Migranti, parla Obama: “Arrestare il caos in Libia”

Barack Obama e Matteo Renzi a Washington (Jim Watson/Getty Images)

Qual è il pensiero della Casa Bianca sulla questione dell’esodo dei migranti verso l’Europa? Intervistato da alcune emittenti statunitensi, Barack Obama ha puntato il dito contro il caos politico che da tempo attanaglia la Libia e, di riflesso, il traffico di vite umane sulle sue coste. “I conflitti tribali e religiosi in Libia – ha dichiarato il presidente Usa – creano un caos senza precedenti e una delle conseguenze è il problema dei rifugiati che cercano di partire. Obama ha quindi sottolineato come molte delle vittime del disastro vengono da varie parti dell’Africa e del Medio Oriente e fuggono da guerre, povertà e persecuzione. “Penso – ha proseguito Obama – che il mondo islamico stia attraversando un processo dove è necessario isolare e respingere ogni tipo di estremismo, come quello che vediamo incarnato nell’Isis. Ci vorrà tempo”.
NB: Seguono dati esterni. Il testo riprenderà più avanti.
Lemma holds_put_peer Γ r p p' n :
  holds Γ n → peer_heap n !! r = Some p → keeps Γ p p' → holds Γ (n <| peer_heap ::= <[r := p']> |>).
Proof.
  intros [[Hst Hid Hse Hre Hta] Hpe Hss Hch Hk Hown] Hp [Hi Hs].
  assert (∀ x, is_Some (peer_heap n !! x) → is_Some (<[r := p']> (peer_heap n) !! x)) as Hmono.
  { intros x [y Hy]. destruct (decide (x = r)) as [->|]; simplify_map_eq; eauto. }
  split; [split|..]; cbn; try done.
  - intros id x Hx. destruct (Hst id x Hx) as (q & Hq & Hqi).
    destruct (decide (x = r)) as [->|]; simplify_map_eq; eauto.
  - intros x q [[<- <-]|[_ Hq]]%lookup_insert_Some; [rewrite Hi|]; eauto.
  - intros x q sr [[<- <-]|[_ Hq]]%lookup_insert_Some Hqs; [|eauto].
    destruct Hs as [E|[E|(sr' & E & Hin)]]; rewrite E in Hqs; simplify_eq; eauto.
  - intros t Ht. specialize (Hta t Ht). destruct t; cbn in *; auto.
  - eauto.
Qed.

Lemma safe_on_peer {A} Γ P r (f : Peer → Peer * A) :
  r ∈ c_peers Γ → (∀ p, keeps Γ p (f p).1) → safe Γ P (on_peer r f).
Proof.
  intros Hr Hf n H. destruct (h_peers _ _ H _ Hr) as [p Hp].
  exists (f p).2, (n <| peer_heap ::= <[r := (f p).1]> |>). split.
  - unfold on_peer. rewrite (peer_of_bind r p) by done. by destruct (f p).
  - split; [by eapply holds_put_peer|]. exists []. by rewrite app_nil_r.
Qed.

Lemma safe_update_peer Γ P r f : r ∈ c_peers Γ → (∀ p, keeps Γ p (f p)) → safe Γ P (update_peer r f).
Proof.
  intros Hr Hf n H. destruct (h_peers _ _ H _ Hr) as [p Hp].
  exists (), (n <| peer_heap ::= <[r := f p]> |>). split; [by apply update_peer_run|].
  split; [by eapply holds_put_peer|]. exists []. by rewrite app_nil_r.
Qed.

Lemma safe_peer_effects Γ P es : (∀ c, P (ConnClose c)) → safe Γ P (peer_effects es).
Proof.
  intros HP. induction es as [|[c|s] es IH]; [apply safe_ret|..]; (apply safe_bind; [|done]).
  - by apply safe_emit.
  - apply safe_modify. intros n Hwf. cbn. split_and!; try done; [|apply Hwf].
    apply set_eq. intros x. unfold heap_close. by rewrite dom_alter.
Qed.

Lemma safe_lift {A} Γ P (r : res A) : (∃ a, r = Ok a) → safe Γ P (lift r).
Proof. intros [a ->] n H. exists a, n. split; [done|]. split; [done|]. apply ext_refl. Qed.

Lemma safe_short8 Γ P id : 8 ≤ len id → safe Γ P (short8 id).
Proof. intros Hid n H. exists (), n. rewrite short8_run by done. split; [done|]. split; [done|]. apply ext_refl. Qed.

(** New objects. *)
Lemma safe_alloc_session {B} Γ P s (f : SessRef → M B) :
  (∀ sr, safe (add_sess (Some sr) Γ) P (f sr)) → safe Γ P (alloc_session s ≫= f).
Proof.
  intros Hf n [[Hst Hid Hse Hre Hta] Hpe Hss Hch Hk Hown].
  set (sr := fresh (dom (sess_heap n))). set (n1 := n <| sess_heap ::= <[sr := s]> |>).
  assert (∀ x, is_Some (sess_heap n !! x) → is_Some (sess_heap n1 !! x)) as Hmono.
  { intros x [y Hy]. cbn. destruct (decide (x = sr)) as [->|]; simplify_map_eq; eauto. }
  assert (holds (add_sess (Some sr) Γ) n1) as H1.
  { apply holds_add_sess; [|intros ? [= <-]; cbn; by rewrite lookup_insert_eq].
    split; [split|..]; try done; eauto. }
  destruct (Hf sr n1 H1) as (b & n' & Hrun & H' & He). exists b, n'. split; [done|].
  split; [by eapply holds_drop_sess|done].
Qed.

Lemma safe_new_peer {B} Γ P p (f : unit → PeerRef → M B) :
  8 ≤ len (ID p) → (∀ sr, Peer_Session p = Some sr → sr ∈ c_sess Γ) →
  (∀ r, safe (add_peer r Γ) P (f () r)) →
  safe Γ P (r ← alloc_peer p; modify (λ n, n <| Peers ::= λ ps, PeerStore_Add ps (ID p) r |>) ≫= λ u, f u r).
Proof.
  intros Hlen Hs Hf n [[Hst Hid Hse Hre Hta] Hpe Hss Hch Hk Hown].
  set (r := fresh (dom (peer_heap n))).
  set (n1 := n <| peer_heap ::= <[r := p]> |> <| Peers ::= λ ps, PeerStore_Add ps (ID p) r |>).
  assert (peer_heap n !! r = None) as Hfr by (apply not_elem_of_dom, is_fresh).
  assert (∀ x, is_Some (peer_heap n !! x) → is_Some (peer_heap n1 !! x)) as Hmono.
  { intros x [y Hy]. cbn. destruct (decide (x = r)) as [->|]; simplify_map_eq; eauto. }
  assert (holds (add_peer r Γ) n1) as H1.
  { apply holds_add_peer; [|cbn; by rewrite lookup_insert_eq]. split; [split|..]; try done; cbn; unfold PeerStore_Add.
    - intros id x [[<- <-]|[_ Hx]]%lookup_insert_Some; [exists p; by rewrite lookup_insert_eq|].
      destruct (Hst id x Hx) as (q & Hq & ?). exists q. rewrite lookup_insert_ne; [done|congruence].
    - intros x q [[_ <-]|[_ Hq]]%lookup_insert_Some; eauto.
    - intros x q sr [[_ <-]|[_ Hq]]%lookup_insert_Some; eauto.
    - intros t Ht. specialize (Hta t Ht). destruct t; cbn in *; auto.
    - eauto. }
  destruct (Hf r n1 H1) as (b & n' & Hrun & H' & He). exists b, n'. split; [done|].
  split; [by eapply holds_drop_peer|done].
Qed.

(** Encrypting and decrypting with a shared session. *)
Lemma holds_put_sess Γ sr s n :
  holds Γ n → is_Some (sess_heap n !! sr) → holds Γ (n <| sess_heap ::= <[sr := s]> |>).
Proof.
  intros [[Hst Hid Hse Hre Hta] Hpe Hss Hch Hk Hown] Hsr.
  assert (∀ x, is_Some (sess_heap n !! x) → is_Some (<[sr := s]> (sess_heap n) !! x)) as Hmono.
  { intros x [y Hy]. destruct (decide (x = sr)) as [->|]; simplify_map_eq; eauto. }
  split; [split|..]; cbn; try done; eauto.
Qed.

Lemma safe_peer_decrypt {B} Γ P r payload (f : res bytes → M B) :
  r ∈ c_peers Γ → (∀ out, out ≠ Panic → safe Γ P (f out)) → safe Γ P (peer_decrypt r payload ≫= f).
Proof.
  intros Hr Hf n H. destruct (h_peers _ _ H _ Hr) as [p Hp].
  assert (∃ out n1, peer_decrypt r payload n = Some (out, n1) ∧ out ≠ Panic ∧ holds Γ n1 ∧ n_log n1 = n_log n)
    as (out & n1 & Hrun & Hout & H1 & Hlog).
  { unfold peer_decrypt, Peer_Decrypt. rewrite Hp. destruct (Peer_Session p) as [sr|] eqn:Hps; cbn.
    - destruct (wf_sess _ (h_wf _ _ H) _ _ _ Hp Hps) as [s Hs]. rewrite Hs. cbn.
      unfold Session_Decrypt. destruct (recvCipher s) as [k|].
      + destruct (noise_Decrypt k [] payload) as [k' [pt|]]; (eexists _, _; split; [reflexivity|]);
          (split; [done|]); (split; [|done]); by apply (holds_put_sess Γ sr); eauto.
      + eexists _, _. split; [reflexivity|]. split; [done|]. split; [|done].
        by apply (holds_put_sess Γ sr); eauto.
    - eexists _, _. split; [reflexivity|]. split; [done|]. split; [|done]. by destruct n. }
  destruct (Hf out Hout n1 H1) as (b & n' & Hrun' & H' & (l & Hl & HP)). exists b, n'.
  rewrite (bind_run _ _ _ _ _ Hrun). split; [done|]. split; [done|]. exists l. by rewrite Hl, Hlog.
Qed.

Lemma safe_session_encrypt {B} Γ P sr plaintext (f : res bytes → M B) :
  sr ∈ c_sess Γ → (∀ out, out ≠ Panic → safe Γ P (f out)) → safe Γ P (session_encrypt sr plaintext ≫= f).
Proof.
  intros Hr Hf n H. destruct (h_sess _ _ H _ Hr) as [s Hs].
  assert (∃ out n1, session_encrypt sr plaintext n = Some (out, n1) ∧ out ≠ Panic ∧ holds Γ n1 ∧ n_log n1 = n_log n)
    as (out & n1 & Hrun & Hout & H1 & Hlog).
  { unfold session_encrypt, Session_Encrypt. rewrite Hs. destruct (sendCipher s) as [k|].
    - destruct (noise_Encrypt k [] plaintext) as [k' [ct|]]; (eexists _, _; split; [reflexivity|]);
        (split; [done|]); (split; [|done]); by apply holds_put_sess; eauto.
    - eexists _, _. split; [reflexivity|]. split; [done|]. split; [|done]. by apply holds_put_sess; eauto. }
  destruct (Hf out Hout n1 H1) as (b & n' & Hrun' & H' & (l & Hl & HP)). exists b, n'.
  rewrite (bind_run _ _ _ _ _ Hrun). split; [done|]. split; [done|]. exists l. by rewrite Hl, Hlog.
Qed.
Nei giorni in cui finalmente il problema dell’esodo degli africani sta finalmente, e concretamente, diventando un problema di ordine europeo, il segretario generale delle Nazioni Unite Ban Ki-moon ha personalmente ringraziato il primo ministro Matteo Renzi, raggiunto con una telefonata. “L’Italia – ha detto il segretario Onu – ha fatto uno sforzo enorme per il salvataggio delle vite in mare e per affrontare la crisi degli immigrati nel mar Mediterraneo; adesso è giunto davvero il momento che la comunità internazionale faccia la propria parte e condivida la responsabilità di assicurare protezione per gli immigrati e i rifugiati”.

Dopo aver incassato questo bell’attestato di stima per il nostro Paese, il premier discuterà oggi in Parlamento i 10 punti programmatici presentati ieri a Lussemburgo sull’impegno immediato Ue per affrontare questa crisi epocale, per l’Occidente una sorta di nemesi dell’antica tratta degli schiavi d’Africa. Uno dei punti focali da affrontare subito è quello della lotta agli scafisti e l’affondamento dei barconi nei porti. Il ministro dell’Interno Angelino Alfano: “Noi da soli non possiamo farlo ed è in corso un negoziato con Onu e Ue per avere, in un quadro di legalità internazionale, l’autorizzazione a questo intervento”. Intanto, il governo di Tripoli (non riconosciuto dalla comunità internazionale) ha già espresso la propria disponibilità a cooperare “nel quadro di un rispetto della sovranità dello Stato della Libia”.